Records for this exercise >>

┌──

(** Writing the rows of a store that keeps its rows under their ids into
    an empty store gives that store again. *)
Lemma foldl_insert_rows (m : gmap string VaultRow) (rows : list VaultRow) :
  (∀ k row, m !! k = Some row → id row = k) →
  rows ≡ₚ snd <$> map_to_list m →
  foldl (fun m r => <[id r := r]> m) ∅ rows = m.
Proof.
  intros Hkeyed Hperm.
  assert (Hfold : ∀ (l : list VaultRow) (m0 : gmap string VaultRow),
    foldl (fun m r => <[id r := r]> m) m0 l
    = foldr (fun r m => <[id r := r]> m) m0 (reverse l)).
  { induction l as [|r l IH]; intros m0; [done|].
    cbn [foldl]. rewrite IH, reverse_cons, foldr_app. done. }
  rewrite Hfold.
  assert (Hlist : ∀ l : list VaultRow,
    foldr (fun r m => <[id r := r]> m) (∅ : gmap string VaultRow) l
    = list_to_map ((fun r => (id r, r)) <$> l)).
  { induction l as [|r l IH]; [done|]. cbn. by rewrite IH. }
  rewrite Hlist.
  assert (Hm : (fun r : VaultRow => (id r, r)) <$> (snd <$> map_to_list m) = map_to_list m).
  { rewrite <- list_fmap_compose.
    rewrite <- (list_fmap_id (map_to_list m)) at 2.
    apply list_fmap_ext. intros i [k row] Hi. cbn.
    f_equal. apply Hkeyed. apply elem_of_map_to_list.
    by apply list_elem_of_lookup_2 in Hi. }
  transitivity (list_to_map (map_to_list m) : gmap string VaultRow);
    [|apply list_to_map_to_list].
  apply list_to_map_proper.
  - rewrite <- list_fmap_compose.
    assert (Hp : reverse rows ≡ₚ snd <$> map_to_list m) by (by rewrite reverse_Permutation).
    rewrite Hp. rewrite list_fmap_compose, Hm. apply NoDup_fst_map_to_list.
  - rewrite reverse_Permutation, Hperm, Hm. done.
Qed.

Section BackupRoundTrip.

Context (P : Platform).

Lemma deserialize_serialize (row : VaultRow) : deserializeRow (serializeRow row) = Ok row.
Proof.
  unfold deserializeRow, serializeRow. cbn. rewrite !fromHex_toHex. cbn.
  by destruct row as [i [v c] ca ua].
Qed.

(** X20.  A row of the vault written out for a backup by [serializeRow]
    is read back by [deserializeRow] as the row it was: same id, same IV
    and ciphertext bytes, same time stamps. *)
Theorem deserializeRow_serializeRow (row : VaultRow) :
  deserializeRow (serializeRow row) = Ok row.
Proof.
  destruct row as [i [v c] ca ua]. unfold deserializeRow, serializeRow.
  cbn [BackupRowJson.blob BackupRowJson.ivHex BackupRowJson.ciphertextHex blob iv ciphertext].
  rewrite !fromHex_toHex. reflexivity.
Qed.

Lemma exportStores_run (stores : list StoreName) (w : World) :
  exportStores stores w
  = (Ok ((fun s => (s, serializeRow <$> storeRows (db w) s)) <$> stores),
     logged w (EvGetAll <$> stores)).
Proof.
  revert w. induction stores as [|s stores IH]; intros w.
  - cbn. unfold ret, logged. rewrite app_nil_r. by destruct w.
  - cbn [exportStores]. unfold bind at 1, db_getAll, bind, log, getStore, ret.
    cbn [fst snd db trace]. unfold bind. rewrite IH. unfold logged. cbn [db trace
      rand_ix time_ix session lastUnlockAddressRef console fmap list_fmap].
    unfold ret. by rewrite <- app_assoc.
Qed.

(** An export that is let through returns the file of the vault and only
    reads: the five stores are listed, in order, and nothing is written. *)
Lemma exportEncryptedBackup_run (passphrase : string) (w : World) :
  passphraseRejected passphrase = false →
  exportEncryptedBackup P passphrase w = (Ok (backupFile P passphrase w), exported w).
Proof.
  intros Hpass. unfold exportEncryptedBackup. rewrite bind_throwIf, Hpass.
  cbv [bind getDb log nowISO]. cbn [fst snd db trace rand_ix time_ix session
    lastUnlockAddressRef console].
  rewrite exportStores_run.
  cbv [randomBytes drawRandom logged ret]. cbn [Z.leb Z.compare fst snd db trace rand_ix
    time_ix session lastUnlockAddressRef console].
  change (Z.to_nat 16) with 16. change (Z.to_nat 12) with 12.
  unfold exported. rewrite <- app_assoc. reflexivity.
Qed.

(** X21.  [exportEncryptedBackup] never writes: the vault is as it was,
    whether the passphrase is let through or not, and the only storage
    operations of an export are the opening of the database and the
    listing of the five stores, in their order. *)
Theorem export_reads_only (passphrase : string) (w : World) :
  let w' := snd (exportEncryptedBackup P passphrase w) in
  db w' = db w
  ∧ (trace w' = trace w
     ∨ trace w' = (trace w ++ [EvOpen; EvGetAll keys; EvGetAll contacts;
                              EvGetAll conversations; EvGetAll messages;
                              EvGetAll settings])%list).
Proof.
  destruct (passphraseRejected passphrase) eqn:Hpass.
  - unfold exportEncryptedBackup. rewrite bind_throwIf, Hpass. cbn. auto.
  - rewrite exportEncryptedBackup_run by done. cbn. auto.
Qed.

Lemma validateRows_serialized (s : string) (rows : list VaultRow) :
  Forall (fun row => length (iv (blob row)) = 12 ∧ ciphertext (blob row) ≠ []) rows →
  validateRows s (rowValue <$> (serializeRow <$> rows)) = Ok (serializeRow <$> rows).
Proof.
  induction 1 as [|row rows [Hiv Hct] _ IH]; [done|].
  cbn [fmap list_fmap validateRows]. rewrite IH.
  unfold validateRow, rowValue, serializeRow.
  cbn [isRecord prop lookupProp String.eqb Ascii.eqb Bool.eqb negb rthrowIf rbind
       assertString BackupRowJson.id BackupRowJson.blob BackupRowJson.ivHex
       BackupRowJson.ciphertextHex BackupRowJson.createdAt BackupRowJson.updatedAt].
  rewrite !fromHex_toHex. cbn [rbind]. rewrite Hiv.
  destruct (Nat.eqb_spec (length (ciphertext (blob row))) 0) as [H0|]; [|done].
  by apply length_zero_iff_nil in H0.
Qed.

Lemma prepareRows_serialized (store : StoreName) (rows : list VaultRow) :
  Forall (fun row => id row ≠ "") rows →
  prepareRows store (serializeRow <$> rows) = Ok rows.
Proof.
  induction 1 as [|row rows Hid _ IH]; [done|].
  cbn [fmap list_fmap prepareRows]. rewrite IH. unfold prepareRow.
  rewrite deserialize_serialize. cbn [rbind].
  apply String.eqb_neq in Hid. by rewrite Hid.
Qed.

Lemma restorable_rows (d : Db) (s : StoreName) :
  restorable d = true →
  (∀ k row, store_of d s !! k = Some row → id row = k)
  ∧ Forall (fun row => id row ≠ ""
                       ∧ length (iv (blob row)) = 12 ∧ ciphertext (blob row) ≠ [])
      (storeRows d s).
Proof.
  unfold restorable. rewrite forallb_forall. intros H.
  assert (Hs : forallb (fun '(k, row) => restorableRow k row) (map_to_list (store_of d s))
               = true).
  { apply H. destruct s; cbn; auto 10. }
  rewrite forallb_forall in Hs.
  assert (Hrow : ∀ k row, store_of d s !! k = Some row → restorableRow k row = true).
  { intros k row Hk. apply (Hs (k, row)). apply list_elem_of_In.
    by apply elem_of_map_to_list. }
  assert (Hparts : ∀ k row, restorableRow k row = true →
            id row = k ∧ k ≠ "" ∧ length (iv (blob row)) = 12 ∧ ciphertext (blob row) ≠ []).
  { intros k row. unfold restorableRow. rewrite !andb_true_iff, !negb_true_iff.
    intros [[[Hid Hk] Hiv] Hct].
    apply String.eqb_eq in Hid. apply String.eqb_neq in Hk.
    apply Nat.eqb_eq in Hiv. apply Nat.eqb_neq in Hct.
    split_and!; try done. intros Heq. by rewrite Heq in Hct. }
  split.
  - intros k row Hk. by apply Hparts, Hrow.
  - rewrite storeRows_perm. apply Forall_fmap, Forall_forall. intros [k row] Hin.
    apply elem_of_map_to_list in Hin. cbn.
    destruct (Hparts k row (Hrow k row Hin)) as (-> & ? & ? & ?). done.
Qed.

(** The rows that a restore writes into an empty vault are the vault that
    was exported. *)
Lemma restoredDb_storeRows (d : Db) :
  restorable d = true →
  restoredDb ((fun s => (s, storeRows d s)) <$> STORES) = d.
Proof.
  intros Hd. unfold restoredDb.
  cbn [STORES fmap list_fmap foldl lookupStore bool_decide decide_rel default from_option].
  repeat (rewrite bool_decide_eq_true_2 by done
          || rewrite bool_decide_eq_false_2 by done
          || cbn [default from_option]).
  unfold Datatypes.id.
  rewrite !putRows_with_store.
  rewrite !store_of_with_store_ne by done. cbn [emptyDb store_of db_keys db_contacts
    db_conversations db_messages db_settings].
  rewrite (foldl_insert_rows (store_of d keys)), (foldl_insert_rows (store_of d contacts)),
    (foldl_insert_rows (store_of d conversations)), (foldl_insert_rows (store_of d messages)),
    (foldl_insert_rows (store_of d settings));
    try (apply storeRows_perm); try (by apply restorable_rows).
  by destruct d.
Qed.

Lemma iterations_in_range :
  isSome (z_number (VNum PBKDF2_ITERATIONS) ≫= z_int_min_max 50000 2000000) = true
  ∧ num_lt PBKDF2_ITERATIONS (num 50000) || num_lt (num 2000000) PBKDF2_ITERATIONS = false
  ∧ PBKDF2_ITERATIONS ≠ NaN.
Proof. split; [|split]; [vm_compute; reflexivity..|discriminate]. Qed.

Lemma schema_backupFile (passphrase : string) (w : World) :
  soundExport P passphrase w →
  EncryptedBackupFileSchema P (fileValue (backupFile P passphrase w)) = true.
Proof.
  intros (Hdate & Hsalt & Hiv & Hhash & Hct & _).
  unfold EncryptedBackupFileSchema, fileValue, backupFile, sha256Hex.
  cbn [prop lookupProp String.eqb Ascii.eqb Bool.eqb isRecord z_literal z_literal_num
       EncryptedBackupFileV1.format EncryptedBackupFileV1.v EncryptedBackupFileV1.createdAt
       EncryptedBackupFileV1.kdf EncryptedBackupFileV1.aead EncryptedBackupFileV1.name
       EncryptedBackupFileV1.hash EncryptedBackupFileV1.saltHex
       EncryptedBackupFileV1.iterations EncryptedBackupFileV1.aead_name
       EncryptedBackupFileV1.ivHex EncryptedBackupFileV1.aadLabel
       EncryptedBackupFileV1.ciphertextHex EncryptedBackupFileV1.plaintextHashHex andb].
  rewrite bool_decide_eq_true_2 by done.
  unfold z_string_refine. cbn [asString mbind option_bind]. unfold refine. rewrite Hdate.
  destruct iterations_in_range as [-> _].
  assert (Hne : ∀ (bs : bytes) n, length bs = S n → bs ≠ []) by (by intros [|]).
  rewrite (HexSchema_toHex (backupSalt P w)) by (by eapply Hne).
  rewrite (HexSchema_toHex (backupIv P w)) by (by eapply Hne).
  rewrite (HexSchema_toHex (backupCiphertext P passphrase w)) by done.
  rewrite (HexSchema_toHex (sha256 P (backupPlaintext P w))) by (by eapply Hne).
  done.
Qed.

Lemma validate_backupFile (passphrase : string) (w : World) :
  soundExport P passphrase w →
  validateEncryptedBackupFileV1 (fileValue (backupFile P passphrase w))
  = Ok (backupFile P passphrase w).
Proof.
  intros (Hdate & Hsalt & Hiv & Hhash & Hct & _).
  unfold validateEncryptedBackupFileV1, fileValue, backupFile, sha256Hex.
  cbn [prop lookupProp String.eqb Ascii.eqb Bool.eqb isRecord z_literal z_literal_num
       EncryptedBackupFileV1.format EncryptedBackupFileV1.v EncryptedBackupFileV1.createdAt
       EncryptedBackupFileV1.kdf EncryptedBackupFileV1.aead EncryptedBackupFileV1.name
       EncryptedBackupFileV1.hash EncryptedBackupFileV1.saltHex
       EncryptedBackupFileV1.iterations EncryptedBackupFileV1.aead_name
       EncryptedBackupFileV1.ivHex EncryptedBackupFileV1.aadLabel
       EncryptedBackupFileV1.ciphertextHex EncryptedBackupFileV1.plaintextHashHex
       negb rthrowIf rbind assertString].
  rewrite bool_decide_eq_true_2 by done. cbn [negb rbind].
  destruct iterations_in_range as (_ & Hrange & Hnan).
  assert (Hnum : assertNumber (VNum PBKDF2_ITERATIONS) "kdf.iterations"
                 = Ok PBKDF2_ITERATIONS) by reflexivity.
  rewrite Hnum. cbn [rbind]. rewrite Hrange. cbn [rbind].
  rewrite !fromHex_toHex. cbn [rbind]. rewrite Hsalt, Hiv, Hhash. cbn [Nat.eqb negb rbind].
  destruct (Nat.eqb_spec (length (backupCiphertext P passphrase w)) 0) as [H0|]; [|done].
  by apply length_zero_iff_nil in H0.
Qed.

Lemma validatePayload_backupPayload (w : World) :
  restorable (db w) = true →
  validateBackupPayloadV1 (payloadValue (backupPayload P w)) = Ok (backupPayload P w).
Proof.
  intros Hd.
  assert (Hrows : ∀ s name, validateRows name (rowValue <$> (serializeRow <$> storeRows (db w) s))
                            = Ok (serializeRow <$> storeRows (db w) s)).
  { intros s name. apply validateRows_serialized.
    eapply Forall_impl; [apply (restorable_rows _ s Hd)|]. cbn. tauto. }
  unfold validateBackupPayloadV1, payloadValue, backupPayload.
  cbn [prop lookupProp String.eqb Ascii.eqb Bool.eqb isRecord z_literal z_literal_num
       BackupPayloadV1.format BackupPayloadV1.v BackupPayloadV1.exportedAt
       BackupPayloadV1.db BackupPayloadV1.name BackupPayloadV1.version
       BackupPayloadV1.stores negb rthrowIf rbind assertString STORES fmap list_fmap
       objectKeys storeNameString fst validateStores].
  rewrite bool_decide_eq_true_2 by done. cbn [negb rbind].
  assert (Hnum : assertNumber (VNum DB_VERSION) "payload.db.version" = Ok DB_VERSION)
    by reflexivity.
  rewrite Hnum. cbn [rbind].
  cbn [assertStoreName storeNameOf String.eqb Ascii.eqb Bool.eqb rbind].
  rewrite !Hrows. done.
Qed.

└──

Your objective >> Please state how many lines in the entries above include the word "Hpass", giving only the number.

Result >> 3